Once the ferry arrived at Swartz Bay, our caravan headed straight to downtown Victoria. The first stop on our itinerary was a visit with artist, writer, editor-in-chief and founder of Whitehot Magazine of Contemporary Art, Noah Becker. Noah generously welcomed our group into his studio and shared the story of how and why he started Whitehot, highlighting the gap in online critical art writing that his magazine filled at the time it was started. Today Noah has several editors working with him on the magazine, allowing time to focus on his artistic practice. He showed us works in progress in the studio and discussed the methods used to create his imaginative narrative paintings. These works, large and small, nod to the densely populated and morally loaded paintings by Brueghel and Bosch while paying tribute to the brushwork and spatial arrangements refined by Valezquez. Noah takes these historical cues to create his own self-contained worlds that address contemporary social anxieties.

After a tasty lunch at The Irish Times we moved on to the Art Gallery of Greater Victoria.
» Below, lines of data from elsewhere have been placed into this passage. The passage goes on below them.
(* ===== verification/TurnHistory.v ===== *)
(** * The turn ledger: what is never forgotten

    A turn row keeps its conversation, its message number and its route through
    every store call, so a submission can be answered again later. *)
From stdpp Require Import base list gmap strings sorting relations.
From Stdlib Require Import ZArith Lia.
From S2P Require Import Prelude RustStr External Digest Tables RunContract StoreBase AuditMetadata AssistantContent RunStore TurnContract TurnStore Preview RunLedger TurnLedger TurnMoves TurnSteps.
Import RunStateOps.

Open Scope Z_scope.
Open Scope rust_scope.

Section History.
Context {EX : External} {CC : ContentCodec} {MF : MillisFormat} {DG : Digest} {VJ : V4Json}.
Implicit Types (db : RunDb) (rid cid id : string).

(** Only the references to messages may change. *)
Definition same_turn (a b : TurnRow) : Prop :=
  tn_conversation_id b = tn_conversation_id a /\ tn_user_sequence b = tn_user_sequence a
  /\ tn_route_id b = tn_route_id a /\ tn_permission_profile_id b = tn_permission_profile_id a
  /\ tn_created_at_ms b = tn_created_at_ms a.

Definition turns_kept (k : gmap string TurnRow) db : Prop :=
  forall rid tn, k !! rid = Some tn -> exists tn', assistant_turns db !! rid = Some tn' /\ same_turn tn tn'.

Lemma turns_kept_refl db : turns_kept (assistant_turns db) db.
Proof. intros rid tn Htn. by exists tn. Qed.

Lemma turns_kept_trans k db db' : turns_kept k db -> turns_kept (assistant_turns db) db' -> turns_kept k db'.
Proof.
  intros H1 H2 rid tn (tn1 & Htn1 & E1)%H1. apply H2 in Htn1 as (tn2 & Htn2 & E2). exists tn2. split; [done|].
  unfold same_turn in *. intuition congruence.
Qed.

(** ** Calls that touch neither conversations nor turns *)
Section Quiet.
Variable P : RunDb -> Prop.
Hypothesis HP : forall db db', assistant_conversations db' = assistant_conversations db ->
  assistant_turns db' = assistant_turns db -> conversations db ⊆ conversations db' -> P db -> P db'.

Lemma keeps_quiet {A} (m : Tx RunDb StoreError A) :
  (forall db, assistant_conversations (m db).2 = assistant_conversations db
              /\ assistant_turns (m db).2 = assistant_turns db /\ conversations db ⊆ conversations (m db).2) ->
  keeps P m.
Proof. intros Hm db. destruct (Hm db) as (? & ? & ?). by apply HP. Qed.

Ltac quiet f := apply keeps_quiet; intros db; unfold f; repeat case_match; try done; by simplify_eq/=.

Lemma insert_run_row_quiet id row : keeps P (insert_run_row id row).
Proof. quiet @insert_run_row. Qed.
Lemma insert_event_row_quiet id n row : keeps P (insert_event_row id n row).
Proof. quiet @insert_event_row. Qed.
Lemma update_run_guarded_quiet id e n m ts q : keeps P (update_run_guarded id e n m ts q).
Proof. quiet @update_run_guarded. Qed.
Lemma update_run_sequence_quiet id n ts : keeps P (update_run_sequence id n ts).
Proof. quiet @update_run_sequence. Qed.
Lemma create_conversation_quiet id t : keeps P (create_conversation id t).
Proof.
  apply keeps_quiet. intros db. unfold create_conversation. case_match; [done|]. simpl.
  split; [done|]. split; [done|]. by apply insert_subseteq.
Qed.
Lemma insert_content_row_quiet cid n row : keeps P (insert_content_row cid n row).
Proof. quiet @insert_content_row. Qed.
Lemma insert_payload_row_quiet cid n j : keeps P (insert_payload_row cid n j).
Proof. quiet @insert_payload_row. Qed.
Lemma insert_message_row_quiet id m : keeps P (insert_message_row id m).
Proof. quiet @insert_message_row. Qed.
Lemma insert_or_ignore_profile_quiet id d u : keeps P (insert_or_ignore_profile id d u).
Proof. quiet @insert_or_ignore_profile. Qed.
Lemma update_preview_quiet rid b n : keeps P (update_preview rid b n).
Proof. quiet @update_preview. Qed.
Lemma delete_content_quiet cid : keeps P (delete_content cid).
Proof. quiet @delete_content. Qed.
#[local] Hint Resolve insert_run_row_quiet insert_event_row_quiet update_run_guarded_quiet update_run_sequence_quiet
  create_conversation_quiet insert_content_row_quiet insert_payload_row_quiet insert_message_row_quiet
  insert_or_ignore_profile_quiet update_preview_quiet delete_content_quiet : tx.

Lemma insert_content_event_quiet cid rid p now : keeps P (insert_content_event cid rid p now).
Proof. unfold insert_content_event. keeps_solve. Qed.

Lemma sync_message_state_quiet rid next now : keeps P (sync_message_state rid next now).
Proof.
  intros db Hk. unfold sync_message_state. case_match; [|exact Hk].
  assert (P (update_message_states rid (state_as_str next) db)) as Hk1
    by (by apply (HP db)).
  destruct (negb _); [exact Hk1|]. destruct (terminal_marked _ _); [exact Hk1|].
  destruct (turn_conversation_id _ _) as [cid|]; [|exact Hk1].
  pose proof (insert_content_event_quiet cid rid (Terminal next) now _ Hk1) as Hc.
  destruct (insert_content_event _ _ _ _ _) as [[ev|e] db2]; [exact Hc|]. by destruct e.
Qed.
#[local] Hint Resolve insert_content_event_quiet sync_message_state_quiet : tx.

Lemma update_and_append_quiet run next ev ts ms : keeps P (update_and_append run next ev ts ms).
Proof. unfold update_and_append, append_event. keeps_solve. Qed.
#[local] Hint Resolve update_and_append_quiet : tx.

Lemma recover_each_quiet t ids : keeps P (recover_each t ids).
Proof. induction ids as [|id ids IH]; cbn [recover_each]; [apply keeps_ret|]. keeps_solve. Qed.
Lemma update_assistant_preview_quiet rid d msg now : keeps P (update_assistant_preview rid d msg now).
Proof. unfold update_assistant_preview. keeps_solve. Qed.
#[local] Hint Resolve recover_each_quiet update_assistant_preview_quiet : tx.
Upon arrival, we met artist Daniel Laskarin for a tour of his survey exhibition, Agnostic Objects (things persist). Daniel welcomed us warmly and gave a talk about his personal and professional background, setting up the context for his two-gallery show. He expressed his ideas about sculpture, use of form and materials, and viewer experience with a clarity and precision that brought our tour of the exhibition to another level. Situated in the contemporary moment for their integration of found materials and new media, his work is clearly rooted in ideas of formalism, evident in his use of colour, shape and balance. Notions of uncertainty permeate the works, as they challenge definitions of sculpture, question what is fabricated and what is man-made, and in some cases what these works are made from and how they hold together in space.
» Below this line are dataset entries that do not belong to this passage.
Definition concat_text (ts : list string) : string := foldr (fun t acc => t +:+ acc) EmptyString ts.

Lemma concat_text_len ts : slen (concat_text ts) = foldr (fun t acc => slen t + acc) 0 ts.
Proof. induction ts as [|t ts IH]; [done|]. simpl. by rewrite slen_app, IH. Qed.

Lemma starts_with_take n s : starts_with_str (str_take n s) s = true.
Proof.
  revert s. induction n as [|n IH]; intros [|c s]; try done. simpl. by rewrite bool_decide_eq_true_2, IH.
Qed.

Lemma take_within_all b s : slen s <= b -> take_within b s = s.
Proof.
  intros Hle. unfold take_within. rewrite Z.min_l by done. unfold slen. rewrite Nat2Z.id.
  apply str_take_ge. destruct (String.length s) as [|n] eqn:Hn; [unfold slen; lia|].
  rewrite floor_char_boundary_S, <- Hn, is_char_boundary_len. unfold slen. lia.
Qed.

(** A list of distinct integers between 1 and [n] has at most [n] elements. *)
Lemma distinct_in_range (l : list Z) n : NoDup l -> 0 <= n -> (forall x, x ∈ l -> 1 <= x <= n) -> Z.of_nat (length l) <= n.
Proof.
  intros Hnd Hn Hr. assert (l ⊆+ seqZ 1 n) as Hs.
  { apply NoDup_submseteq; [done|]. intros x Hx%Hr. apply elem_of_seqZ. lia. }
  apply submseteq_length in Hs. rewrite length_seqZ in Hs. lia.
Qed.

Section Context.
Context {EX : External} {CC : ContentCodec} {MF : MillisFormat} {DG : Digest} {VJ : V4Json}.
Context {EL : ExternalLaws} {ML : MillisFormatLaws} {CL : ContentLaws}.
Implicit Types (db : RunDb) (rid cid id : string).

(** ** The reference *)

(** What the executor leaves of a finished turn: perhaps the notice that its own
    context was cut, the texts, and the end. *)
Definition executor_written db cid rid : Prop :=
  exists (noted : bool) texts,
    map (fun p => payload_at db cid p.1) (content_after cid rid 0 db)
    = (if noted then [Notice Truncated] else []) ++ map TextDelta texts ++ [Terminal Succeeded].

Definition user_text db (t : TurnRow) : string :=
  default EmptyString (tn_user_message_id t ≫= fun id => message_body id db).

(** The whole reply of a turn that has an assistant message. *)
Definition answer db cid rid : option string :=
  match assistant_message rid db with Some _ => Some (reply db cid rid) | None => None end.

Fixpoint greedy (budget : Z) (turns : list (string * option string)) : list V4ContextPair * bool :=
  match turns with
  | [] => ([], false)
  | (_, None) :: r => greedy budget r
  | (user, Some assistant) :: r =>
      if budget <? slen user + slen assistant then ((greedy budget r).1, true)
      else let g := greedy (budget - (slen user + slen assistant)) r in
           (mkV4ContextPair user assistant :: g.1, g.2)
  end.

Definition turn_texts db cid (p : string * TurnRow) : string * option string :=
  (user_text db p.2, answer db cid p.1).

(** ** Reading one reply *)
Section Scan.
Variables (db : RunDb) (cid : string) (budget : Z).
Hypothesis Hs : sound_content db.
Hypothesis Hbudget : budget <= 24576.

(** The state of the walk before the end: [n] events, the text [a], at most [b]
    bytes of JSON. *)
Record clean_scan (a : string) (n b : Z) (s : Scan) : Prop := {
  cl_assistant : sc_assistant s = a; cl_actual : sc_actual_bytes s = slen a; cl_marker : sc_legacy_marker s = false;
  cl_encoding : sc_legacy_encoding s = false; cl_over : sc_oversized s = false; cl_terminal : sc_terminal s = false;
  cl_count : sc_count s = n; cl_parsed : 0 <= sc_parsed_bytes s <= b;
}.

Definition parsed_cap : Z := MAX_V4_CONTENT_BYTES * 6 + 1024.

(** The checks of an event pass, and its payload decides. *)
Lemma scan_row_eq n row a k b s :
  assistant_content_events db !! (cid, n) = Some row -> clean_scan a k b s -> k < 65536 ->
  let p := payload_at db cid n in
  b + slen (content_json p) <= parsed_cap ->
  exists s1, clean_scan a (k + 1) (b + slen (content_json p)) s1
    /\ scan_row budget cid db (n, row) s
       = match p with
         | TextDelta text => scan_text budget row (content_json p) text s1
         | Terminal Succeeded =>
             Ok (mkScan (sc_first_text s1) (sc_legacy_marker s1) (sc_assistant s1) (sc_actual_bytes s1)
                   (sc_legacy_encoding s1) (sc_oversized s1) (sc_count s1) true (sc_parsed_bytes s1))
         | Terminal _ => Err (CorruptData "context terminal invalid")
         | _ => Ok s1
         end.
Proof.
  intros Hr [Ha Hact Hm He Ho Ht Hc Hp] Hk p Hb. destruct (stored_payload db cid n row Hs Hr) as (Hst & Hrt & Hv & Hty & _).
  fold p in Hst, Hrt, Hv, Hty. pose proof (slen_nonneg (content_json p)).
  assert (slen (content_json p) <= MAX_V4_DELTA_BYTES * 6 + 1024) as Hsize.
  { pose proof (content_size p Hv Hty). pose proof (payload_size p Hv Hty) as [_ Hb2].
    unfold MAX_V4_DELTA_BYTES. clearbody p. destruct p as [t|i st|c|i o|st]; cbn [content_json] in *; [lia| |lia..].
    simpl in Hv. unfold label in Hv. destruct (text i 256) as [[]|] eqn:Hi; [|discriminate].
    apply valid_text_len in Hi. lia. }
  exists (mkScan (sc_first_text s) (sc_legacy_marker s) (sc_assistant s) (sc_actual_bytes s) (sc_legacy_encoding s)
            (sc_oversized s) (k + 1) false (sc_parsed_bytes s + slen (content_json p))).
  split; [constructor; simpl; (done || lia)|].
  unfold scan_row. simpl fst. simpl snd. rewrite Hst, Hc, Ht. cbn [option_fmap option_map fmap default].
  destruct (Z.ltb_spec 65536 (k + 1)); [lia|]. destruct (Z.ltb_spec (MAX_V4_DELTA_BYTES * 6 + 1024) (slen (content_json p))); [lia|].
  cbn [orb]. unfold id.
  unfold usize_saturating_add, parsed_cap in *. rewrite Z.min_r by (unfold MAX_V4_CONTENT_BYTES, u64_max in *; lia).
  destruct (Z.ltb_spec (MAX_V4_CONTENT_BYTES * 6 + 1024) (sc_parsed_bytes s + slen (content_json p))); [lia|].
  cbn [ok_or]. rewrite Hrt. cbn [ok_or]. rewrite Hv. cbn [map_err].
  by destruct p as [t|i st|c|i o|[]].
Qed.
Our afternoon concluded at Open Space, one of the oldest artist-run-centres in Canada. We viewed the group exhibition Like Some Pool of Fire with curator Gerry Gauthier who discussed the participating artists and their related interests in colour-based practice. Beginning with two works by Rhonda Weppler & Trevor Mahovsky we saw how colour and shape serve as a basis for recognition of everyday objects and how much of our daily experience is full of items that are a non-colour such as stainless steel or silver. We also viewed Miles Collyer’s, Colour Wheel, which brings together the genre of portraiture and principles of colour theory. This exhibition was inspired by Michael Morris’ & Vincent Trasov’s classic colour bar project which was given a new format for this presentation. Michael Morris was in attendance to enlighten the group about the project’s origins and recent manifestation.

We ended our day by catching a 5 pm ferry back to Vancouver. The CAS members were pleased with our busy, art-and-idea-filled day, and looked forward to a restful evening back on the mainland.